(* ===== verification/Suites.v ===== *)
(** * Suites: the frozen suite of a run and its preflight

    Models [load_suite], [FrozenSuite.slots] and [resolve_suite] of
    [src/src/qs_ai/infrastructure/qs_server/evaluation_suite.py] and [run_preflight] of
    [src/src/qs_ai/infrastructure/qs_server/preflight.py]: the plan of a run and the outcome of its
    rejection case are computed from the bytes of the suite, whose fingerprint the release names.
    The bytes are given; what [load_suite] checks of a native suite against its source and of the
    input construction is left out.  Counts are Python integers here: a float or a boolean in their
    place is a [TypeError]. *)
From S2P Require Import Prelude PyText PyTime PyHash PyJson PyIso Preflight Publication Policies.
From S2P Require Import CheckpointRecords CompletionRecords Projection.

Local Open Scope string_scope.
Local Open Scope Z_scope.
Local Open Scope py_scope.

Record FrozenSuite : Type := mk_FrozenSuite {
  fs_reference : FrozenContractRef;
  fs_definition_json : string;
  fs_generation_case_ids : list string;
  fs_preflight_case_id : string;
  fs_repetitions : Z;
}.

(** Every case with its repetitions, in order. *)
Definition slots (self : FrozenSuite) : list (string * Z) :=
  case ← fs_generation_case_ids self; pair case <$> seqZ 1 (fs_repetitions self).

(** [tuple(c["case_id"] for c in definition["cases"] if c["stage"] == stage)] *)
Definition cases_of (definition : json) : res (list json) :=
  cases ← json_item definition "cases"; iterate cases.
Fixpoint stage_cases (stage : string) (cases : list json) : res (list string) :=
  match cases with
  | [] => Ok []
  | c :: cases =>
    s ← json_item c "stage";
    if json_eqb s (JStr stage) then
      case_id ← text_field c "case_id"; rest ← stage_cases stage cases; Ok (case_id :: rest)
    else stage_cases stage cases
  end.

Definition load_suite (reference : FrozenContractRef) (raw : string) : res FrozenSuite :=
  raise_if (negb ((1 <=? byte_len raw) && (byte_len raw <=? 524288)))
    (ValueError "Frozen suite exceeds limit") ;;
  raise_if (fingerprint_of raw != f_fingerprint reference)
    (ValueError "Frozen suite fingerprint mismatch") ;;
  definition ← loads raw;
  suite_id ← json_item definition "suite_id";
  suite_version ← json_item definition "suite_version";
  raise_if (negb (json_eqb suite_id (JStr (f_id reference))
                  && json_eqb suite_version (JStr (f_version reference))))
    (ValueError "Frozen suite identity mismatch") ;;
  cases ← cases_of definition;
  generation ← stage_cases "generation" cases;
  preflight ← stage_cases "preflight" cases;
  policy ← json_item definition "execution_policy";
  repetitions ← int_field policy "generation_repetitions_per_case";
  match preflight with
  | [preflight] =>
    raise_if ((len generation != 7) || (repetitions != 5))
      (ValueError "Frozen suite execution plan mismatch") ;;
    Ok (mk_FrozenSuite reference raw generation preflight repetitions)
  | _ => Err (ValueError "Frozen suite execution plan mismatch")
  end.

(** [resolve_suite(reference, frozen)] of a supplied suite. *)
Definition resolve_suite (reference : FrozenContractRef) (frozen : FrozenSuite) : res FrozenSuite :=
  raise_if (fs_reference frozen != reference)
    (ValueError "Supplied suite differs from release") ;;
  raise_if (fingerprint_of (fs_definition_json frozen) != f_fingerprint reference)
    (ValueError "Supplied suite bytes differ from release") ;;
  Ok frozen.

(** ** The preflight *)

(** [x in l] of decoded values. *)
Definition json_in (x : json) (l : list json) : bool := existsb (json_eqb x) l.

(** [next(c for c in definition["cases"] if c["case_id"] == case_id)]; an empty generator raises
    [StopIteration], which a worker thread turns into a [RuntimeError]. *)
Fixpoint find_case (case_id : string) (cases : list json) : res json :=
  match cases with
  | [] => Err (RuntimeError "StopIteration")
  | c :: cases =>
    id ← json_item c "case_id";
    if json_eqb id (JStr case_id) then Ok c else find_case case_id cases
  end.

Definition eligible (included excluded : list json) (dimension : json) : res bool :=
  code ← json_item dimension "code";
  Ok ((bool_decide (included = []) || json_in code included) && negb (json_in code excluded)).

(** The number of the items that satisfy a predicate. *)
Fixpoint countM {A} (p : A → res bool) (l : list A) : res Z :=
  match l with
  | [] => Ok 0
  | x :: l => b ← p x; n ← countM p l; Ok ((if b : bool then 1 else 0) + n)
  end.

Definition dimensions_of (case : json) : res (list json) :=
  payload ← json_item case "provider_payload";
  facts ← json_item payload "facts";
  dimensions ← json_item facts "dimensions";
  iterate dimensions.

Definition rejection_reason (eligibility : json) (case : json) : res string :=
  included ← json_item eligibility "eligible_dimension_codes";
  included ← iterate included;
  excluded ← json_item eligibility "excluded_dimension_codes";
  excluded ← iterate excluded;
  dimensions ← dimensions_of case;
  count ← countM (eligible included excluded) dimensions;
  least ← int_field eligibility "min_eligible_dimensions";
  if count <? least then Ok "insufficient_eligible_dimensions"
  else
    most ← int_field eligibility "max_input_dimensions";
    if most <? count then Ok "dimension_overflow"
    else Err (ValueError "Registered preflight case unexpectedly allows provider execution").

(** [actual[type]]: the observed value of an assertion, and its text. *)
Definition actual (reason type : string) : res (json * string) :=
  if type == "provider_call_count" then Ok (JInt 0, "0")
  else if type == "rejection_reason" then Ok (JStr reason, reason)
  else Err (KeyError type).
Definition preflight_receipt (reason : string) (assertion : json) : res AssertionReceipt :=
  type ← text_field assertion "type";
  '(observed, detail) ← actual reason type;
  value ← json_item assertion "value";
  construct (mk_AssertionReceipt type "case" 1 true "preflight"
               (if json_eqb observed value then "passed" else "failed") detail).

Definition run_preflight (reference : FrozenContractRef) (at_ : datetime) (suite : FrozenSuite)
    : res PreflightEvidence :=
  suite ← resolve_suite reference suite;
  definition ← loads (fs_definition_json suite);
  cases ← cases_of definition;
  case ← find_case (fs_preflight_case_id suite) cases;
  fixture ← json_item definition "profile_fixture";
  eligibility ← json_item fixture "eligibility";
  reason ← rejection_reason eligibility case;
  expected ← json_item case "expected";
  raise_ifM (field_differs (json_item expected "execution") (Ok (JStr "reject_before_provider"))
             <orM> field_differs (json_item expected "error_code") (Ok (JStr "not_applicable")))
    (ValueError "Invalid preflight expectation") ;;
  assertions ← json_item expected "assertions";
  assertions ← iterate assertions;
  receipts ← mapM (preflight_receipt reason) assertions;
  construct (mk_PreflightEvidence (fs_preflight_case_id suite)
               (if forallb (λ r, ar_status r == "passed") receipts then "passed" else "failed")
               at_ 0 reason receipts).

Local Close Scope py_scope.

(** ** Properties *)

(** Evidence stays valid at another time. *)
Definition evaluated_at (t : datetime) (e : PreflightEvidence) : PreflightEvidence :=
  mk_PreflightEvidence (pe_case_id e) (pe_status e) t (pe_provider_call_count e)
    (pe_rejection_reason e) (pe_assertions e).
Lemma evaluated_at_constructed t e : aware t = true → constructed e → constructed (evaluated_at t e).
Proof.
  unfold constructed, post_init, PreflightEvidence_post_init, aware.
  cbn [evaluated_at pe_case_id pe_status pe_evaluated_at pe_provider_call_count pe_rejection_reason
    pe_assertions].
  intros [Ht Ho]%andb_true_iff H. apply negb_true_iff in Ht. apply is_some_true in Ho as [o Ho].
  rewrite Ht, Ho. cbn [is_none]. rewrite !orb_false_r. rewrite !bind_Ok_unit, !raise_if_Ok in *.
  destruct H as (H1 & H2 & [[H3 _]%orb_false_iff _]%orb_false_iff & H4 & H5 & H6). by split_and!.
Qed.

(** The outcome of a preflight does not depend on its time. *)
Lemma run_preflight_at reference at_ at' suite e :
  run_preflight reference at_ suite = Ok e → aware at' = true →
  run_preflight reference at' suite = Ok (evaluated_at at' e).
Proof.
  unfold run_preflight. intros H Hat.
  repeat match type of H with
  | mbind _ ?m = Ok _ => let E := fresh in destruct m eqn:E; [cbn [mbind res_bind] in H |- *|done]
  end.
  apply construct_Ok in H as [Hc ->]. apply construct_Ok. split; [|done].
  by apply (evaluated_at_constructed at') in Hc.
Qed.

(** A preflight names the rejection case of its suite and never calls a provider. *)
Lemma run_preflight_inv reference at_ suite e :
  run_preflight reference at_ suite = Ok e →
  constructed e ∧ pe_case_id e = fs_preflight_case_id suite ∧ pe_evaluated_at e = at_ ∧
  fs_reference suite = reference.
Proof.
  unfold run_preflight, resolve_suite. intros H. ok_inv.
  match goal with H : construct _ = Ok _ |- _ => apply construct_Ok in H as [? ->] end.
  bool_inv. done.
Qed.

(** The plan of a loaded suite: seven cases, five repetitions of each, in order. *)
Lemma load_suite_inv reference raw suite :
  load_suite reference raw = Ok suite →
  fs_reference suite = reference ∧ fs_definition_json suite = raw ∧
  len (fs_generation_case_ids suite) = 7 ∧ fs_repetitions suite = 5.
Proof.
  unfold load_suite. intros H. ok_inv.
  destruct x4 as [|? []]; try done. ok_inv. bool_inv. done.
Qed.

____

→ **Exercise**: Exact duplication is required for the lines above, from the line that contains "(** Every case" to the line that contains "raise_if (fs_reference frozen != reference)", inclusive; omit all others.

→ **Result of the exercise**:
(** Every case with its repetitions, in order. *)
Definition slots (self : FrozenSuite) : list (string * Z) :=
  case ← fs_generation_case_ids self; pair case <$> seqZ 1 (fs_repetitions self).

(** [tuple(c["case_id"] for c in definition["cases"] if c["stage"] == stage)] *)
Definition cases_of (definition : json) : res (list json) :=
  cases ← json_item definition "cases"; iterate cases.
Fixpoint stage_cases (stage : string) (cases : list json) : res (list string) :=
  match cases with
  | [] => Ok []
  | c :: cases =>
    s ← json_item c "stage";
    if json_eqb s (JStr stage) then
      case_id ← text_field c "case_id"; rest ← stage_cases stage cases; Ok (case_id :: rest)
    else stage_cases stage cases
  end.

Definition load_suite (reference : FrozenContractRef) (raw : string) : res FrozenSuite :=
  raise_if (negb ((1 <=? byte_len raw) && (byte_len raw <=? 524288)))
    (ValueError "Frozen suite exceeds limit") ;;
  raise_if (fingerprint_of raw != f_fingerprint reference)
    (ValueError "Frozen suite fingerprint mismatch") ;;
  definition ← loads raw;
  suite_id ← json_item definition "suite_id";
  suite_version ← json_item definition "suite_version";
  raise_if (negb (json_eqb suite_id (JStr (f_id reference))
                  && json_eqb suite_version (JStr (f_version reference))))
    (ValueError "Frozen suite identity mismatch") ;;
  cases ← cases_of definition;
  generation ← stage_cases "generation" cases;
  preflight ← stage_cases "preflight" cases;
  policy ← json_item definition "execution_policy";
  repetitions ← int_field policy "generation_repetitions_per_case";
  match preflight with
  | [preflight] =>
    raise_if ((len generation != 7) || (repetitions != 5))
      (ValueError "Frozen suite execution plan mismatch") ;;
    Ok (mk_FrozenSuite reference raw generation preflight repetitions)
  | _ => Err (ValueError "Frozen suite execution plan mismatch")
  end.

(** [resolve_suite(reference, frozen)] of a supplied suite. *)
Definition resolve_suite (reference : FrozenContractRef) (frozen : FrozenSuite) : res FrozenSuite :=
  raise_if (fs_reference frozen != reference)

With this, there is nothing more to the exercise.